Japanese Prime Minister Shinzo Abe announced Thursday that Tokyo would relax some sanctions if North Korea delivers on a pledge to reinvestigate the cases of Japanese nationals kidnapped to train spies.
The breakthrough followed days of talks between the two sides in Sweden, and marked the most significant engagement between Pyongyang and the outside world in many months.
In a statement, South Korea's foreign ministry said Seoul appreciated the emotional pull for Tokyo of the long-standing and highly-charged kidnapping issue.
"The government, from a humanitarian standpoint, understands Japan's stance concerning the issue of Japanese abductees," the foreign ministry said in a statement.

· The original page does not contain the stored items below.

Lemma NX_TimeSet_spec s t : date_ok t ->
  exists s', NX_TimeSet s (Some t) = Some (s', NX_EOK) /\ time_ok s' /\ weekday_ok s' /\ second_number s' = second_number t /\
    year s' = year t /\ yearDay s' = ordinal (year t) (month t) (day t) + year_days_excess (year t) (month t) (day t).
Proof.
  intros (Hs & Hmi & Hh & Hm & Hd & Hy). unfold NX_TimeSet. pose proof (month_days_range (year t) (month t) Hm).
  rewrite !i32_small by lia. rewrite MakeYearDays_spec, Some_bind by (cbn [month year]; lia).
  cbn [second minute hour weekDay day month year yearDay].
  assert (Hw : 0 <= MakeWeekDay (year t) (month t) (day t) <= 6).
  { rewrite MakeWeekDay_spec by lia. pose proof (Z.mod_pos_bound (zeller (year t) (month t) (day t)) 7). lia. }
  assert (u8 (MakeWeekDay (year t) (month t) (day t)) = MakeWeekDay (year t) (month t) (day t)) as ->
    by (unfold u8; apply Z.mod_small; lia).
  eexists. split; [reflexivity|]. split; [by split|]. split; [done|]. split; [done|]. split; [done|]. cbn [yearDay].
  apply u32_small. pose proof (leap_range (year t)). unfold year_days_excess, ordinal, days_before.
  assert (0 <= nth (Z.to_nat (month t)) [0; 0; 31; 59; 90; 120; 151; 181; 212; 243; 273; 304; 334] 365 <= 334)
    by (split_month (month t) Hm; eval_month; lia). repeat case_match; lia.
Qed.

Lemma clock_runs s (n : nat) : time_ok s -> year s + Z.of_nat n < 2 ^ 31 - 1 ->
  exists t, Nat.iter n (fun r => r ≫= NX_TimeGo) (Some s) = Some t /\ time_ok t /\
    second_number t = second_number s + Z.of_nat n /\ year s <= year t <= year s + Z.of_nat n /\
    (weekday_ok s -> 1901 <= year s -> year t <= 2099 -> weekday_ok t).
Proof.
  intros Hok. induction n as [|n IH]; intros Hy.
  { exists s. split; [done|]. split; [done|]. split; [lia|]. split; [lia|done]. }
  destruct IH as (t & Hrun & Hok1 & Hsec & Hyear & Hwd); [lia|].
  destruct (NX_TimeGo_next_second t Hok1) as (t' & Hgo & Hok2 & Hsec2 & _); [lia|].
  pose proof (NX_TimeGo_year t t' Hok1 ltac:(lia) Hgo) as Hy2. exists t'. split.
  { change (Nat.iter n (fun r => r ≫= NX_TimeGo) (Some s) ≫= NX_TimeGo = Some t'). by rewrite Hrun. }
  split; [done|]. split; [lia|]. split; [lia|]. intros Hw H1 H2. apply (NX_TimeGo_weekday t); [done|lia| |apply Hwd; [done|lia|lia]|done].
  apply same_rule_years. lia.
Qed.

(** C11: Setting a well-formed date and letting the clock run [n] seconds gives
    the well-formed time [n] seconds later in the code's calendar; within the
    years 1901 to 2099 the weekday shown is the Gregorian weekday of the date
    shown.  A null argument is [NX_EINVAL]. *)
Theorem set_clock_keeps_time s t (n : nat) : date_ok t -> year t + Z.of_nat n < 2 ^ 31 - 1 ->
  exists s0 s', NX_TimeSet s (Some t) = Some (s0, NX_EOK) /\
    Nat.iter n (fun r => r ≫= NX_TimeGo) (Some s0) = Some s' /\ NX_TimeGet s' true = (Some s', NX_EOK) /\ time_ok s' /\
    second_number s' = second_number t + Z.of_nat n /\
    (1901 <= year t -> year s' <= 2099 -> weekDay s' = MakeWeekDay (year s') (month s') (day s')) /\
    NX_TimeSet s None = Some (s, NX_EINVAL).
Proof.
  intros Hd Hy. destruct (NX_TimeSet_spec s t Hd) as (s0 & Hset & Hok & Hw & Hsec & Hyr & _).
  destruct (clock_runs s0 n Hok) as (s' & Hrun & Hok' & Hsec' & _ & Hw'); [lia|].
  exists s0, s'. split_and!; try done; [lia|]. intros. apply Hw'; [done|lia|done].
Qed.

(** The day of the year that [NX_TimeSet] stores: from 1 on 1 January, it
    is the day's ordinal in a common year; in a leap year it is one more from
    March on and on 28 February, the leap day having been counted twice. *)
Theorem year_day_value s t : date_ok t ->
  exists s', NX_TimeSet s (Some t) = Some (s', NX_EOK) /\ yearDay s' =
    day_number (year t) (month t) (day t) - day_number (year t) 1 1 + 1 +
    (if (leap (year t) =? 1) && ((month t >? 2) || ((month t =? 2) && (day t =? 28))) then 1 else 0).
Proof.
  intros Hd. destruct (NX_TimeSet_spec s t Hd) as (s' & Hset & _ & _ & _ & _ & Hyd). exists s'. split; [done|].
  rewrite Hyd. unfold day_number, year_days_excess. change (ordinal (year t) 1 1) with 1.
  pose proof (leap_range (year t)). destruct (Z.eqb_spec (leap (year t)) 1); cbn [andb]; case_match; lia.
Qed.

(** ** The theorems at work *)
Definition new_year_eve : NX_Time := mkTime 58 59 23 0 31 12 1999 0.

Lemma weekday_is_gregorian_witness : MakeWeekDay 2000 3 1 = (MakeWeekDay 2000 2 27 + Z.of_nat 3) mod 7.
Proof. exact (proj2 (weekday_is_gregorian 2000 2 27 3 ltac:(lia) ltac:(lia) ltac:(by vm_compute))). Defined.

Lemma set_clock_keeps_time_witness :
  exists s0 s', NX_TimeSet NX_TIME_INIT_VAL (Some new_year_eve) = Some (s0, NX_EOK) /\
    Nat.iter 2 (fun r => r ≫= NX_TimeGo) (Some s0) = Some s' /\ time_ok s'.
Proof.
  destruct (set_clock_keeps_time NX_TIME_INIT_VAL new_year_eve 2) as (s0 & s' & H & H' & _ & Hok & _).
  - by split_and!; vm_compute.
  - by vm_compute.
  - exists s0, s'. split; [exact H|split; [exact H'|exact Hok]].
Defined.

Lemma year_day_value_witness :
  exists s', NX_TimeSet NX_TIME_INIT_VAL (Some new_year_eve) = Some (s', NX_EOK) /\ yearDay s' = 365.
Proof.
  destruct (year_day_value NX_TIME_INIT_VAL new_year_eve) as (s' & H & Hd); [by split_and!; vm_compute|].
  exists s'. split; [exact H|]. rewrite Hd. vm_compute. reflexivity.
Defined.

(** 2100 is taken for a leap year, and after the last second of a year the day
    of the year is one past its end. *)
Example leap_2100 : IsLeapYear 2100 = 1 /\ gregorian_leap 2100 = 0.
Proof. by vm_compute. Qed.

Example year_day_366 :
  (t ← NX_TimeGo (mkTime 59 59 23 5 31 12 1999 365); Some (year t, month t, day t, weekDay t, yearDay t)) = Some (2000, 1, 1, 6, 366).
Proof. by vm_compute. Qed.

But it also stressed that no cracks should be seen to appear in the united stance between Japan, South Korea and the United States on the need for North Korea to end its nuclear weapons program.
"We will continue watching the Japan-North Korea consultations in this context," it said.
The sanctions Tokyo is considering easing are not of major significance, involving travel restrictions and North Korea-registered vessels entering Japanese ports for humanitarian purposes.
But the deal comes at a time when others in the international community are pushing for North Korea's economic and diplomatic isolation to be deepened rather than relaxed.
And it will do little to improve ties between Tokyo and Seoul which are already at their lowest ebb for years over a series of historic bilateral disputes.
U.S. President Barack Obama sought to smooth things over by hosting a trilateral summit with Abe and South Korean President Park Geun-Hye in March, but relations remain distinctly frosty.